[[ Records for the task open ]]

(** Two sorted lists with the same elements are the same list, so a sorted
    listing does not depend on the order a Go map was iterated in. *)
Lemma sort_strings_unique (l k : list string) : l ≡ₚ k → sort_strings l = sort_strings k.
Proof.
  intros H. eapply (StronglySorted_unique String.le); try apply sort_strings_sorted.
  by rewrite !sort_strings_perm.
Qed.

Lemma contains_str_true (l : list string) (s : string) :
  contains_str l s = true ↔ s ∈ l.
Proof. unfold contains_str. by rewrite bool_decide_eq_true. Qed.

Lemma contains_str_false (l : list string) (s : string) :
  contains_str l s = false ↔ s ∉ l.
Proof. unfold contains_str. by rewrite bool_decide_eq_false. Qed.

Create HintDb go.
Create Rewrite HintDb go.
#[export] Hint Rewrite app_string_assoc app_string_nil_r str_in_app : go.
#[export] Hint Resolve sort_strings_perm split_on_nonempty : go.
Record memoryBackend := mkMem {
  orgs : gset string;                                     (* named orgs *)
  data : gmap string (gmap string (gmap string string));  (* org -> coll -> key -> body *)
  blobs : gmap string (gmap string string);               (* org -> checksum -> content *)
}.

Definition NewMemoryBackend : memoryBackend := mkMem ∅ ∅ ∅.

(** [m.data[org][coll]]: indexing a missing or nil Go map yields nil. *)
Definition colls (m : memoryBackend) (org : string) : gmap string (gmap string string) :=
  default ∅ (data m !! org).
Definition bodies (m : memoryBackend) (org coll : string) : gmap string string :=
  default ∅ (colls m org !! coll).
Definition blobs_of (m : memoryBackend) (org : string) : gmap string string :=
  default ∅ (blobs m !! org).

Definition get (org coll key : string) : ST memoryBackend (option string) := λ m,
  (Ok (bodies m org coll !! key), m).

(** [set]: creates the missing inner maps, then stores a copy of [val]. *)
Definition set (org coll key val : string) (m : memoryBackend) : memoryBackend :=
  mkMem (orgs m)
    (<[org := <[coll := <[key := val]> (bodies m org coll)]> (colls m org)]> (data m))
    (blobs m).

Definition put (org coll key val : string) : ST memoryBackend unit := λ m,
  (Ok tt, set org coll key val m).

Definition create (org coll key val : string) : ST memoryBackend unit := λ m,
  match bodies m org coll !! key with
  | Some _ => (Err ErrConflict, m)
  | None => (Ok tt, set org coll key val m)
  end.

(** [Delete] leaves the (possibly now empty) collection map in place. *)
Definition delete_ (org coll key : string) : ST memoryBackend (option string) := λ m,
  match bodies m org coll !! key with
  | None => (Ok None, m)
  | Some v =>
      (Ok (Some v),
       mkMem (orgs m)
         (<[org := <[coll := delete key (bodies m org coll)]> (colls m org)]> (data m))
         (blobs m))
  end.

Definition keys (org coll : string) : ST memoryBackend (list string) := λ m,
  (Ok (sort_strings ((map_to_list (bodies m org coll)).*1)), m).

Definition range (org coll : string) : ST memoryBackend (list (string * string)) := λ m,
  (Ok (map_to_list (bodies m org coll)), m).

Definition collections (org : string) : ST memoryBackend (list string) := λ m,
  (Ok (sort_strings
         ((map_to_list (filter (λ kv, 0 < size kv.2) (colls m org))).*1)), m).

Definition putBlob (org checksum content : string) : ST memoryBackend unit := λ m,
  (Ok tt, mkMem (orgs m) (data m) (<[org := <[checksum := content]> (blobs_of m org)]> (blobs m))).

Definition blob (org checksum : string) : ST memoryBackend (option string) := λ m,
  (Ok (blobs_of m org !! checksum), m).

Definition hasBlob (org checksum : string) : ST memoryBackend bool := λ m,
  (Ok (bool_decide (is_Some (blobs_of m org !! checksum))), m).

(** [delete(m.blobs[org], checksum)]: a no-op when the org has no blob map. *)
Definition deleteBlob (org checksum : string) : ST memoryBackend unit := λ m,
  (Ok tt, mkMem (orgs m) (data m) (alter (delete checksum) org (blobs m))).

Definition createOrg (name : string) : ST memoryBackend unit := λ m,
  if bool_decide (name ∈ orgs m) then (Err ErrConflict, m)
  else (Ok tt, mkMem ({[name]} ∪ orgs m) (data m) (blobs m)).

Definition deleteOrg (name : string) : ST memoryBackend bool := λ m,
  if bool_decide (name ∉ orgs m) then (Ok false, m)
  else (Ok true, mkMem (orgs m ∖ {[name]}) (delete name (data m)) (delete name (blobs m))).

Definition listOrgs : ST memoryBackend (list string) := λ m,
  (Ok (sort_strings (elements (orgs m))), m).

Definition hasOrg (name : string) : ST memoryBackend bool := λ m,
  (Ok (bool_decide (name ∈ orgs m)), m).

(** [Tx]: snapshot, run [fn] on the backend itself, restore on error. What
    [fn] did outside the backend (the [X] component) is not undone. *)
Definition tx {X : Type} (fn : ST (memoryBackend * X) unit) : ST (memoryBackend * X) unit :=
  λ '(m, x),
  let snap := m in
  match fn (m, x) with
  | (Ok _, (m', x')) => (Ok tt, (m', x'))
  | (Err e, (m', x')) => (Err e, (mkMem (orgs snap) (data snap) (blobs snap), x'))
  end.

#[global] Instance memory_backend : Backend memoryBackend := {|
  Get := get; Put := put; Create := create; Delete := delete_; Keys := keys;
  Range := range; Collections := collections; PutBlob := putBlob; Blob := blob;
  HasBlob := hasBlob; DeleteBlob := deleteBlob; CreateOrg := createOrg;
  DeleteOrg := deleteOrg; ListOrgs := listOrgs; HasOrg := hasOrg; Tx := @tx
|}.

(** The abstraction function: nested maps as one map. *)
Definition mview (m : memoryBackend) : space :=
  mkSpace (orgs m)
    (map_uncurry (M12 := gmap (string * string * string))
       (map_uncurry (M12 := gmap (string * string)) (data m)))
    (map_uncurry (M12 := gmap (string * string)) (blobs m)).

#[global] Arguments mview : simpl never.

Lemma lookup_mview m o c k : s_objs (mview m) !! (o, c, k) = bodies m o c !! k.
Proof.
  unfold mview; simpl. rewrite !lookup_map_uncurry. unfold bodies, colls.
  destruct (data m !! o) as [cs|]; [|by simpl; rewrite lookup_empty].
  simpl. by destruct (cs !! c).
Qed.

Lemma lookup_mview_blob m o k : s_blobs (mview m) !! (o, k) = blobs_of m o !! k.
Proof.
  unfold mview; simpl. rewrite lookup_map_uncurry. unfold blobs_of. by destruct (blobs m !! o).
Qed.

[[ Records for the task closed ]]

== Problem to work on ==
The required output is every line above from the one with "if bool_decide (name ∈" down to the one with "(** The abstraction", restated word for word, ends included.

== Task solution ==
  if bool_decide (name ∈ orgs m) then (Err ErrConflict, m)
  else (Ok tt, mkMem ({[name]} ∪ orgs m) (data m) (blobs m)).

Definition deleteOrg (name : string) : ST memoryBackend bool := λ m,
  if bool_decide (name ∉ orgs m) then (Ok false, m)
  else (Ok true, mkMem (orgs m ∖ {[name]}) (delete name (data m)) (delete name (blobs m))).

Definition listOrgs : ST memoryBackend (list string) := λ m,
  (Ok (sort_strings (elements (orgs m))), m).

Definition hasOrg (name : string) : ST memoryBackend bool := λ m,
  (Ok (bool_decide (name ∈ orgs m)), m).

(** [Tx]: snapshot, run [fn] on the backend itself, restore on error. What
    [fn] did outside the backend (the [X] component) is not undone. *)
Definition tx {X : Type} (fn : ST (memoryBackend * X) unit) : ST (memoryBackend * X) unit :=
  λ '(m, x),
  let snap := m in
  match fn (m, x) with
  | (Ok _, (m', x')) => (Ok tt, (m', x'))
  | (Err e, (m', x')) => (Err e, (mkMem (orgs snap) (data snap) (blobs snap), x'))
  end.

#[global] Instance memory_backend : Backend memoryBackend := {|
  Get := get; Put := put; Create := create; Delete := delete_; Keys := keys;
  Range := range; Collections := collections; PutBlob := putBlob; Blob := blob;
  HasBlob := hasBlob; DeleteBlob := deleteBlob; CreateOrg := createOrg;
  DeleteOrg := deleteOrg; ListOrgs := listOrgs; HasOrg := hasOrg; Tx := @tx
|}.

(** The abstraction function: nested maps as one map. *)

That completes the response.